5) compared with AD patients, while the level of Aβ-specific IgG antibodies was decreased. The presence of high levels of IgM antibody along with low levels of IgG antibodies also indicates a weak immune response. It suggests that, although the immune response against Aβ is initiated in the healthy controls, it is not strong enough to induce class switching to IgG or the generation of T cell memory [
40‐
42]. Increased levels of IL-21 found in the serum of AD patients also supports this since IL-21 enhances the differentiation of B cells towards antibody-secreting B cells and also helps in class switching of IgM antibodies towards IgG antibodies. Antibodies against self-proteins such as Aβ are called natural antibodies. Natural antibodies are essentially antibodies of the IgM isotype present in the circulation of normal humans and other mammalian species. They are detectable in the serum of healthy individuals before deliberate immunization. They have been found to play an innate-like role in protection against infectious agents and to exert homeostatic functions in a variety of experimental models [
43‐
45]. One of the major homeostatic functions of the natural antibodies is to help in the removal of autoantigens such as Aβ. The IgM isotype is beneficial in this regard as these antibodies have a low affinity against the antigen compared with IgG antibodies. However, their avidity of binding to antigens is high because of their pentameric structure which aids in clearance of the antigens. Natural autoantibodies against Aβ have also been demonstrated to play a protective role in AD. Autoantibodies against Aβ play a role in Aβ clearance and these are lower in AD patients than controls [
46,
47]. Very recently, a study by Marsh et al. [46] demonstrated that genetically modified AD mice lacking three key immune cell types (T cells, B cells, and NK cells) displayed a twofold increase in Aβ accumulation compared with AD mice with an intact immune system [
46]. They further showed that this is due to a decrease in antibodies as the accumulation of natural antibodies in the brain in immune competent mice helped increase the clearance of Aβ. Antibody production thus appears to be beneficial in the fight against AD.

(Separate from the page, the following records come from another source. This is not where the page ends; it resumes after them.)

(** X5: no extraction while it cannot be used.  While a recording is in
    progress, or in recording-only mode, or without a decoded buffer, no
    run of resize notifications, debounce expiries and timer expiries
    submits an extraction job. *)
Theorem no_extraction_without_playable_buffer
  (h : Handler) (c : Controls) (p : Props) (es : list Event) (s : Pipeline) :
  isRecordingInProgress c = true
  \/ onlyRecording p = true
  \/ bufferFromRecordedBlob c = None ->
  extractions (snd (steps h c p s es)) = [].
Proof.
  intros Hguard.
  assert (forall job, ~ In (call_run job) (snd (steps h c p s es))) as Hnone.
  { revert s. induction es as [| e rest IH]; intros s job.
    - simpl. intros [].
    - cbn [steps].
      pose proof (step_run_origin h c p s e job) as Horigin.
      destruct (step h c p s e) as [s1 out1].
      specialize (IH s1 job).
      destruct (steps h c p s1 rest) as [s2 out2]. cbn [fst snd] in *.
      intros Hin. apply in_app_or in Hin. destruct Hin as [Hin | Hin].
      + destruct (Horigin Hin) as [dom [st [Hrun _]]].
        destruct (extractionEffect_run_job dom c p st job Hrun)
          as [Hbuf [_ [Hrec [_ [Honly _]]]]].
        destruct Hguard as [Hg | [Hg | Hg]]; congruence.
      + exact (IH Hin). }
  unfold extractions.
  induction (snd (steps h c p s es)) as [| e rest IH]; [reflexivity |].
  simpl. destruct e; simpl;
    try (apply IH; intros job Hin; apply (Hnone job); right; exact Hin).
  exfalso. apply (Hnone job). left. reflexivity.
Qed.

Lemma no_extraction_without_playable_buffer_witness :
  extractions
    (snd (steps handleResizeSafari recordingControls defaultProps
            settledPipeline
            [resizeNotified dom_820; debounceElapsed dom_820;
             timeoutElapsed dom_820]))
  = [].
Proof.
  apply no_extraction_without_playable_buffer. left. reflexivity.
Defined.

The increased levels of IL-21 observed in AD patients is also indicative of ongoing inflammation since, in addition to B-cell differentiation, IL-21 is also a highly inflammatory cytokine that can enhance the differentiation of IL-17, producing Th17 cells [
48]. Both IL-21 and IL-17 have been implicated in numerous inflammatory diseases [
30,
31,
48,
49]. For example, high levels of IL-21 have been demonstrated to promote a range of autoimmune diseases, including multiple sclerosis, inflammatory bowel disease, and psoriasis. More recently, IL-21 was found to be highly upregulated in the mouse brain after cerebral ischemia [
50]. It is therefore plausible to speculate that IL-21 may play a dual role in the pathogenesis of AD by enhancing IgG production and by increasing inflammation via Th17 cells. Enhanced production of Aβ and related peptides, fibrils, and tangles in AD may also act as antigens to induce inflammatory immune responses in addition to causing neurological damage as suggested by the amyloid cascade hypothesis. The presence of T cells in the brain of AD patients [
46] may be indicative of disruption of the blood-brain barrier due to increased peripheral inflammation. It would be interesting to determine a correlation between IL-21 levels as well as IL-21-producing Tfh cells with disease progression.
Conclusions
In summary, we demonstrate for the first time that DCs from healthy aged subjects display mild inflammatory responses to Aβ in the form of chemokine secretion and low-level T-cell priming which may facilitate clearance of Aβ. Furthermore, we also observe enhanced levels of Aβ-specific IgM antibodies in the circulation of healthy controls compared with AD subjects, which may also help clear the Aβ. Thus, we describe two novel mechanisms which may be operating in healthy subjects to prevent the development of AD. These data also suggest novel therapeutic strategies using antibodies to clear Aβ. In addition, we also observe increased IL-21 in the serum of AD patients, which may serve as a biomarker for immune and inflammatory response in these subjects.